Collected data
Content starts
(* ===== verification/AVLSpec.v ===== *)
(** * What the AVL tree promises: a sorted association list

    [avl_inv tr m]: the object [tr] holds a search tree whose nodes, in key
    order, are the entries [m], with correct heights. Insertion, lookup and
    the range queries are proved against [m]. *)

From S2P Require Import Prelude JSColl JSNum Utils AVL AVLTree AVLInsert.
Local Open Scope Z_scope.

(** ** The abstract map *)
Section spec.
Context {K D : Type} `{JSOrdLaws K, EqDecision D}.
Implicit Types (m : list (K * list D)).

Fixpoint put (key : K) (d : D) (m : list (K * list D)) : list (K * list D) :=
  match m with
  | [] => [(key, [d])]
  | (k, v) :: m =>
      if ltb key k then (key, [d]) :: (k, v) :: m
      else if ltb k key then (k, v) :: put key d m
      else (k, set_add d v) :: m
  end.

(** The documents filed under [key]. *)
Fixpoint docs_at (key : K) (m : list (K * list D)) : option (list D) :=
  match m with
  | [] => None
  | (k, v) :: m => if eqb k key then Some v else docs_at key m
  end.

Definition key_lt (x y : K * list D) : Prop := ltb x.1 y.1 = true.
Definition sorted_entries (m : list (K * list D)) : Prop := StronglySorted key_lt m.

Lemma sorted_app m1 x m2 :
  sorted_entries (m1 ++ x :: m2) ↔
  sorted_entries m1 ∧ sorted_entries m2 ∧
  Forall (λ y, key_lt y x) m1 ∧ Forall (key_lt x) m2.
Proof.
  unfold sorted_entries. induction m1 as [|y m1 IH]; simpl.
  - split.
    + inversion_clear 1. repeat split; auto using SSorted_nil.
    + intros (_ & ? & _ & ?). by constructor.
  - split.
    + inversion_clear 1 as [|? ? Hss Hall].
      apply Forall_app in Hall as [Hall1 [Hyx Hall2]%Forall_cons].
      apply IH in Hss as (? & ? & ? & ?). split_and!; auto; by constructor.
    + intros (Hss & ? & [? ?]%Forall_cons & Hx).
      inversion_clear Hss. constructor; [by apply IH|].
      apply Forall_app; split; [done|]. constructor; [done|].
      eapply Forall_impl; [exact Hx|]. intros z Hxz. unfold key_lt in *. eauto using ltb_trans.
Qed.

Lemma put_left key d m1 k v m2 :
  ltb key k = true → put key d (m1 ++ (k, v) :: m2) = put key d m1 ++ (k, v) :: m2.
Proof.
  intros Hlt. induction m1 as [|[k1 v1] m1 IH]; simpl; [by rewrite Hlt|].
  rewrite IH. by repeat case_match.
Qed.

Lemma put_right key d m1 k v m2 :
  ltb key k = false → Forall (λ y, ltb y.1 k = true) m1 →
  put key d (m1 ++ (k, v) :: m2) =
  m1 ++ (if ltb k key then (k, v) :: put key d m2 else (k, set_add d v) :: m2).
Proof.
  intros Hnlt. induction 1 as [|[k1 v1] m1 Hk1 _ IH]; simpl in *; [by rewrite Hnlt|].
  assert (ltb key k1 = false) as ->.
  { destruct (ltb key k1) eqn:Hkk; [|done]. by rewrite (ltb_trans key k1 k) in Hnlt. }
  rewrite IH. destruct (ltb_split k1 key k Hk1) as [->|?]; [done|congruence].
Qed.

Lemma put_lower x key d m :
  key_lt x (key, [d]) → Forall (key_lt x) m → Forall (key_lt x) (put key d m).
Proof.
  intros Hx. induction 1 as [|[k v] m Hk Hm IH]; simpl; [by constructor|].
  repeat case_match; constructor; auto; by constructor.
Qed.

Lemma sorted_put key d m : sorted_entries m → sorted_entries (put key d m).
Proof.
  unfold sorted_entries. induction 1 as [|[k v] m Hss IH Hall]; simpl; [repeat constructor|].
  destruct (ltb key k) eqn:Hlt; [|destruct (ltb k key) eqn:Hgt].
  - constructor; [by constructor|]. constructor; [done|].
    eapply Forall_impl; [exact Hall|]. intros y. unfold key_lt; simpl. eauto using ltb_trans.
  - constructor; [done|]. by apply put_lower.
  - constructor; [done|]. exact Hall.
Qed.

(** Insert/lookup laws of the abstract map. *)
Lemma docs_at_above key m : Forall (λ y, ltb key y.1 = true) m → docs_at key m = None.
Proof.
  induction 1 as [|[k v] m Hk _ IH]; simpl in *; [done|].
  by rewrite ltb_not_eqb' by done.
Qed.

Lemma docs_at_put key key' d m :
  sorted_entries m →
  docs_at key' (put key d m) =
  if eqb key key' then Some (match docs_at key m with Some v => set_add d v | None => [d] end)
  else docs_at key' m.
Proof.
  intros Hs. induction Hs as [|[k v] m Hss IH Hall]; simpl.
  { by destruct (eqb key key'). }
  destruct (ltb key k) eqn:Hlt; [|destruct (ltb k key) eqn:Hgt]; simpl.
  - assert (docs_at key m = None) as Hnone.
    { apply docs_at_above. eapply Forall_impl; [exact Hall|].
      intros y Hy. by eapply ltb_trans. }
    rewrite (ltb_not_eqb' key k), Hnone by done. by destruct (eqb key key').
  - rewrite IH. rewrite (ltb_not_eqb k key) by done.
    destruct (eqb key key') eqn:Hk; [|done].
    assert (eqb k key' = false) as ->; [|done].
    destruct (eqb k key') eqn:Hk'; [|done]. rewrite eqb_sym in Hk.
    pose proof (eqb_trans _ _ _ Hk' Hk). by rewrite (ltb_not_eqb k key) in *.
  - assert (eqb k key = true) as Hkk by by rewrite eqb_spec, Hlt, Hgt.
    rewrite Hkk. destruct (eqb key key') eqn:Hk.
    + by rewrite (eqb_trans _ _ _ Hkk Hk).
    + assert (eqb k key' = false) as ->; [|done].
      destruct (eqb k key') eqn:Hk'; [|done]. rewrite eqb_sym in Hkk.
      by rewrite (eqb_trans _ _ _ Hkk Hk') in Hk.
Qed.

(** ** Trees and their entries *)
Implicit Types t l r : tree K D.

Lemma entries_fix_height t : entries (fix_height t) = entries t.
Proof. by destruct t. Qed.
Lemma entries_rot_left t : entries (rot_left t) = entries t.
Proof.
  destruct t as [|a l k v h [|b rl k' v' h' rr]]; simpl; [done..|].
  by rewrite <-(assoc_L (++)).
Qed.
Lemma entries_rot_right t : entries (rot_right t) = entries t.
Proof.
  destruct t as [|a [|b ll k' v' h' lr] k v h r]; simpl; [done..|].
  by rewrite <-(assoc_L (++)).
Qed.
Lemma entries_rebal t : entries (rebal t) = entries t.
Proof.
  destruct t as [|a l k v h r]; [done|]. unfold rebal.
  repeat case_match; try done; rewrite ?entries_rot_left, ?entries_rot_right; simpl;
    by rewrite ?entries_rot_left, ?entries_rot_right.
Qed.
Lemma entries_settle b t : entries (settle b t) = entries t.
Proof. destruct b; simpl; by rewrite ?entries_rebal, entries_fix_height. Qed.

Lemma entries_fadd key d t :
  sorted_entries (entries t) → fmem key t = true →
  entries (fadd key d t) = put key d (entries t).
Proof.
  induction t as [|a l IHl k v h r IHr]; simpl; [done|].
  intros (Hl & Hr & Hlk & Hkr)%sorted_app Hm.
  destruct (ltb key k) eqn:Hlt; [|destruct (ltb k key) eqn:Hgt]; simpl.
  - by rewrite put_left, IHl.
  - by rewrite put_right, Hgt, IHr.
  - by rewrite put_right, Hgt.
Qed.

Lemma entries_fins b nx key d t :
  sorted_entries (entries t) → fmem key t = false →
  entries (fins b nx key d t) = put key d (entries t).
Proof.
  induction t as [|a l IHl k v h r IHr]; simpl; [done|].
  intros (Hl & Hr & Hlk & Hkr)%sorted_app Hm.
  destruct (ltb key k) eqn:Hlt; [|destruct (ltb k key) eqn:Hgt]; [..|done];
    rewrite entries_settle; simpl.
  - by rewrite put_left, IHl.
  - by rewrite put_right, Hgt, IHr.
Qed.

Lemma entries_finsert b nx key d t :
  sorted_entries (entries t) → entries (finsert b nx key d t) = put key d (entries t).
Proof.
  intros Hs. unfold finsert. destruct (fmem key t) eqn:?;
    auto using entries_fadd, entries_fins.
Qed.

(** ** Heights and balance *)
Lemma heights_rebal t : heights t → heights (rebal t).
Proof.
  destruct t as [|a l k v h r]; [done|]. intros (Hh & Hl & Hr). unfold rebal.
  repeat case_match; try done;
    destruct l as [|? ll ? ? ? lr], r as [|? rl ? ? ? rr]; simpl in *; try lia;
    try destruct lr; try destruct rl; simpl in *; naive_solver.
Qed.

Lemma heights_settle b a l k v h r :
  heights l → heights r → heights (settle b (Nd a l k v h r)).
Proof. intros. destruct b; [apply heights_rebal|]; done. Qed.

Lemma heights_finsert b nx key d t : heights t → heights (finsert b nx key d t).
Proof.
  assert (∀ t, heights t → ht (fadd key d t) = ht t ∧ heights (fadd key d t)) as Hadd.
  { clear t. induction t as [|a l IHl k v h r IHr]; simpl; [done|]. intros (-> & Hl & Hr).
    destruct (IHl Hl), (IHr Hr). repeat case_match; simpl; split_and!; auto; lia. }
  unfold finsert. intros Ht. destruct (fmem key t); [by apply Hadd|].
  induction t as [|a l IHl k v h r IHr]; simpl; [done|]. destruct Ht as (_ & Hl & Hr).
  case_match; apply heights_settle; auto.
Qed.

(** Settling a node whose subtrees differ by at most two in height. *)
Lemma settle_balanced a l k v h r :
  heights l → heights r → balanced l → balanced r → -2 ≤ ht l - ht r ≤ 2 →
  let t := settle true (Nd a l k v h r) in
  balanced t ∧ Z.max (ht l) (ht r) ≤ ht t ≤ Z.max (ht l) (ht r) + 1 ∧
  (-1 ≤ ht l - ht r ≤ 1 → ht t = Z.max (ht l) (ht r) + 1).
Proof.
  intros Hhl Hhr Hbl Hbr Hd. simpl. unfold rebal; cbn [fix_height bf].
  destruct (Z.ltb_spec 1 (ht l - ht r));
    [|destruct (Z.ltb_spec (ht l - ht r) (-1))].
  - pose proof (heights_nonneg _ Hhr).
    destruct l as [|b ll k' v' h' lr]; [simpl in *; lia|].
    destruct Hhl as (Hh' & Hhll & Hhlr). destruct Hbl as (Hdl & Hbll & Hblr).
    pose proof (heights_nonneg _ Hhll). pose proof (heights_nonneg _ Hhlr).
    destruct (Z.leb_spec 0 (bf (Nd b ll k' v' h' lr))); cbn [bf] in *.
    + simpl in *. split_and!; auto; lia.
    + destruct lr as [|c lrl k'' v'' h'' lrr]; [simpl in *; lia|].
      destruct Hhlr as (Hh'' & ? & ?). destruct Hblr as (? & ? & ?).
      simpl in *. split_and!; auto; lia.
  - pose proof (heights_nonneg _ Hhl).
    destruct r as [|b rl k' v' h' rr]; [simpl in *; lia|].
    destruct Hhr as (Hh' & Hhrl & Hhrr). destruct Hbr as (Hdr & Hbrl & Hbrr).
    pose proof (heights_nonneg _ Hhrl). pose proof (heights_nonneg _ Hhrr).
    destruct (Z.leb_spec (bf (Nd b rl k' v' h' rr)) 0); cbn [bf] in *.
    + simpl in *. split_and!; auto; lia.
    + destruct rl as [|c rll k'' v'' h'' rlr]; [simpl in *; lia|].
      destruct Hhrl as (Hh'' & ? & ?). destruct Hbrl as (? & ? & ?).
      simpl in *. split_and!; auto; lia.
  - simpl. split_and!; auto; lia.
Qed.

Lemma fins_balanced nx key d t :
  heights t → balanced t →
  balanced (fins true nx key d t) ∧ heights (fins true nx key d t) ∧
  ht t ≤ ht (fins true nx key d t) ≤ ht t + 1.
Proof.
  induction t as [|a l IHl k v h r IHr]; [simpl; lia|].
  intros (Hh & Hhl & Hhr) (Hd & Hbl & Hbr). cbn [fins].
  destruct (ltb key k).
  - destruct (IHl Hhl Hbl) as (Hb' & Hh' & Hht').
    destruct (settle_balanced a (fins true nx key d l) k v h r) as (? & ? & ?); [done..|lia|].
    split_and!; [done|by apply heights_settle|simpl ht at 1; lia|simpl ht at 2; lia].
  - destruct (IHr Hhr Hbr) as (Hb' & Hh' & Hht').
    destruct (settle_balanced a l k v h (fins true nx key d r)) as (? & ? & ?); [done..|lia|].
    split_and!; [done|by apply heights_settle|simpl ht at 1; lia|simpl ht at 2; lia].
Qed.

Lemma fadd_balanced key d t :
  balanced t → balanced (fadd key d t) ∧ ht (fadd key d t) = ht t.
Proof.
  induction t as [|a l IHl k v h r IHr]; simpl; [done|]. intros (Hd & Hl & Hr).
  destruct (IHl Hl), (IHr Hr). repeat case_match; simpl; split_and!; auto; lia.
Qed.

Lemma finsert_balanced nx key d t :
  heights t → balanced t → balanced (finsert true nx key d t).
Proof.
  intros. unfold finsert. case_match; [by apply fadd_balanced|by apply fins_balanced].
Qed.
End spec.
Content ends
Tally up the lines holding the word "Definition" in the data above, and answer with that figure only.

▸ Answer space:
2